• About this exercise: Search the material below for the string "Lemma". Return every line that holds it.

[Opening The records section]

(* ===== verification/OfficialGraph.v ===== *)
(** * The record graph of an official projection

    [buildOfficialProjectionGraph] succeeds exactly on consistent reduced states, and then the
    UIDs of a folder are the ranks of its messages. *)
From S2P Require Import Prelude Sha256 GoStd Syntax Unicode Json Url Mailbox Repository Canonical Revision FolderRevision.
From S2P Require Import Ipld SpacesWire Recovery Reduction Recovered Content Projection OfficialProjection.

(** ** What a graph is built from *)

Definition live_folders (folders : list ReducedFolderState) : list ReducedFolderState := filter (λ f, rfTombstone f = false) folders.
Definition live_states (states : list ReducedState) : list ReducedState := filter (λ s, rsTombstone s = false) states.

Definition folder_fits (snapshotID : string) (f : ReducedFolderState) : Prop :=
  rfFolderID f ≠ "" ∧ rfSnapshotID f = snapshotID ∧ rfName f ≠ "" ∧ rfHeight f ≠ 0 ∧ validOfficialDigest (rfStateDigest f) = true.
Definition message_fits (snapshotID : string) (s : ReducedState) : Prop :=
  validOfficialDigest (rsLogicalMessageID s) = true ∧ rsSnapshotID s = snapshotID ∧ validOfficialDigest (rsStateDigest s) = true ∧
  rsHeight s ≠ 0.
Definition live_fits (folders : list ReducedFolderState) (s : ReducedState) : Prop :=
  validOfficialDigest (rsVersion s) = true ∧ rsMailboxIDs s ≠ [] ∧ NoDup (rsMailboxIDs s) ∧
  ∀ f, f ∈ rsMailboxIDs s → f ∈ rfFolderID <$> live_folders folders.

(** The reduced states that can be projected. *)
Record consistent `{LowerTable} (snapshotID : string) (folders : list ReducedFolderState) (states : list ReducedState) : Prop := {
  cn_folders : Forall (folder_fits snapshotID) folders;
  cn_folder_ids : NoDup (rfFolderID <$> folders);
  cn_names : NoDup ((λ f, strings_ToLower (rfName f)) <$> live_folders folders);
  cn_messages : Forall (message_fits snapshotID) states;
  cn_logical : NoDup (rsLogicalMessageID <$> states);
  cn_live : Forall (live_fits folders) (live_states states);
  cn_versions : NoDup (rsVersion <$> live_states states)
}.

(** The UID of a message in a folder: its rank among the folder's messages by logical identity. *)
Definition uid_rank (states : list ReducedState) (folderID : string) (s : ReducedState) : N :=
  1 + llen (filter (λ t, folderID ∈ rsMailboxIDs t ∧ str_lt (rsLogicalMessageID t) (rsLogicalMessageID s)) (live_states states)).

(** ** The folders *)

(** A loop succeeds exactly on the good lists, with a known result. *)
Lemma range_good {A S} (f : S → A → result S) (good : list A → Prop) (res : list A → S) :
  good [] → (∀ l a t, good l → f (res l) a = Ok t ↔ good (l ++ [a]) ∧ t = res (l ++ [a])) → (∀ l a, good (l ++ [a]) → good l) →
  ∀ l t, range f l (res []) = Ok t ↔ good l ∧ t = res l.
Proof.
  intros H0 Hstep Hmono l. induction l as [|a l IH] using rev_ind; intros t; [cbn; split; [by intros [= <-]|by intros [_ ->]]|].
  rewrite range_app. destruct (range f l (res [])) as [s|e].
  - destruct (proj1 (IH s) eq_refl) as [Hg ->]. cbn [result_bind]. rewrite <- (Hstep l a t Hg). cbn [range].
    by destruct (f (res l) a).
  - split; [done|]. intros [Hg%Hmono _]. discriminate (proj2 (IH (res l)) (conj Hg eq_refl)).
Qed.

Lemma live_folders_snoc l f : live_folders (l ++ [f]) = live_folders l ++ (if rfTombstone f then [] else [f]).
Proof. unfold live_folders. rewrite filter_app, filter_cons, filter_nil. by destruct (rfTombstone f). Qed.

Section folders.
Context `{LowerTable} (repoDID snapshotID : string).
Local Notation fold_name := (λ f, strings_ToLower (rfName f)).

Definition index_folders (folders : list ReducedFolderState) : gmap string officialProjectionFolder :=
  fold_left (λ m f, <[rfFolderID f := projected_folder repoDID f]> m) folders ∅.
Definition index_names (folders : list ReducedFolderState) : gmap string string :=
  fold_left (λ m f, <[fold_name f := rfFolderID f]> m) (live_folders folders) ∅.
Definition good_folders (l : list ReducedFolderState) : Prop :=
  Forall (folder_fits snapshotID) l ∧ NoDup (rfFolderID <$> l) ∧ NoDup (fold_name <$> live_folders l).

Lemma fold_left_insert_lookup {A V} (key : A → string) (value : A → V) l k v :
  NoDup (key <$> l) → fold_left (λ m a, <[key a := value a]> m) l (∅ : gmap string V) !! k = Some v ↔ ∃ a, a ∈ l ∧ key a = k ∧ v = value a.
Proof.
  induction l as [|a l IH] using rev_ind; [intros _; split; [done|]; by intros (a & Ha%not_elem_of_nil & _)|].
  rewrite fmap_app, fold_left_app, NoDup_app. cbn [fmap list_fmap fold_left]. intros (Hnd & Hout & _). specialize (IH Hnd).
  setoid_rewrite elem_of_app. setoid_rewrite list_elem_of_singleton. destruct (decide (k = key a)) as [->|Hk].
  - rewrite lookup_insert_eq. split; [intros [= <-]; exists a; by split_and!; [right|..]|].
    intros (b & [Hb| ->] & E & ->); [|done]. destruct (Hout (key b)); [by apply list_elem_of_fmap_2|rewrite E; by left].
  - rewrite lookup_insert_ne by done. rewrite IH. split; intros (b & Hb & E & ->); exists b; [by split_and!; [left|..]|].
    destruct Hb as [Hb| ->]; [done|congruence].
Qed.
Lemma fold_left_insert_None {A V} (key : A → string) (value : A → V) l k :
  fold_left (λ m a, <[key a := value a]> m) l (∅ : gmap string V) !! k = None ↔ k ∉ key <$> l.
Proof.
  induction l as [|a l IH] using rev_ind; [split; [intros _; apply not_elem_of_nil|done]|].
  rewrite fmap_app, fold_left_app, elem_of_app. cbn [fmap list_fmap fold_left]. rewrite list_elem_of_singleton. destruct (decide (k = key a)) as [->|Hk].
  - rewrite lookup_insert_eq. split; [done|]. intros Hn. destruct Hn. by right.
  - rewrite lookup_insert_ne by done. rewrite IH. tauto.
Qed.

Lemma folder_checked f :
  (String.eqb (rfFolderID f) "" || negb (String.eqb (rfSnapshotID f) snapshotID) || String.eqb (rfName f) "" ||
    (rfHeight f =? 0) || negb (validOfficialDigest (rfStateDigest f))) = false ↔ folder_fits snapshotID f.
Proof. unfold folder_fits. rewrite !orb_false_iff, !negb_false_iff, !String.eqb_neq, String.eqb_eq, N.eqb_neq. tauto. Qed.

Lemma good_folders_snoc l f : good_folders (l ++ [f]) ↔ good_folders l ∧ folder_fits snapshotID f ∧ rfFolderID f ∉ rfFolderID <$> l ∧
  (rfTombstone f = false → fold_name f ∉ fold_name <$> live_folders l).
Proof.
  unfold good_folders. rewrite live_folders_snoc, !fmap_app, !NoDup_app, Forall_app, Forall_singleton. cbn [fmap list_fmap].
  destruct (rfTombstone f); cbn [fmap list_fmap]; setoid_rewrite list_elem_of_singleton.
  - pose proof (NoDup_singleton (rfFolderID f)). pose proof (@NoDup_nil_2 string). setoid_rewrite elem_of_nil. naive_solver.
  - pose proof (NoDup_singleton (rfFolderID f)). pose proof (NoDup_singleton (fold_name f)). naive_solver.
Qed.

[Closing The records section]

• Answer to this exercise:
Lemma range_good {A S} (f : S → A → result S) (good : list A → Prop) (res : list A → S) :
Lemma live_folders_snoc l f : live_folders (l ++ [f]) = live_folders l ++ (if rfTombstone f then [] else [f]).
Lemma fold_left_insert_lookup {A V} (key : A → string) (value : A → V) l k v :
Lemma fold_left_insert_None {A V} (key : A → string) (value : A → V) l k :
Lemma folder_checked f :
Lemma good_folders_snoc l f : good_folders (l ++ [f]) ↔ good_folders l ∧ folder_fits snapshotID f ∧ rfFolderID f ∉ rfFolderID <$> l ∧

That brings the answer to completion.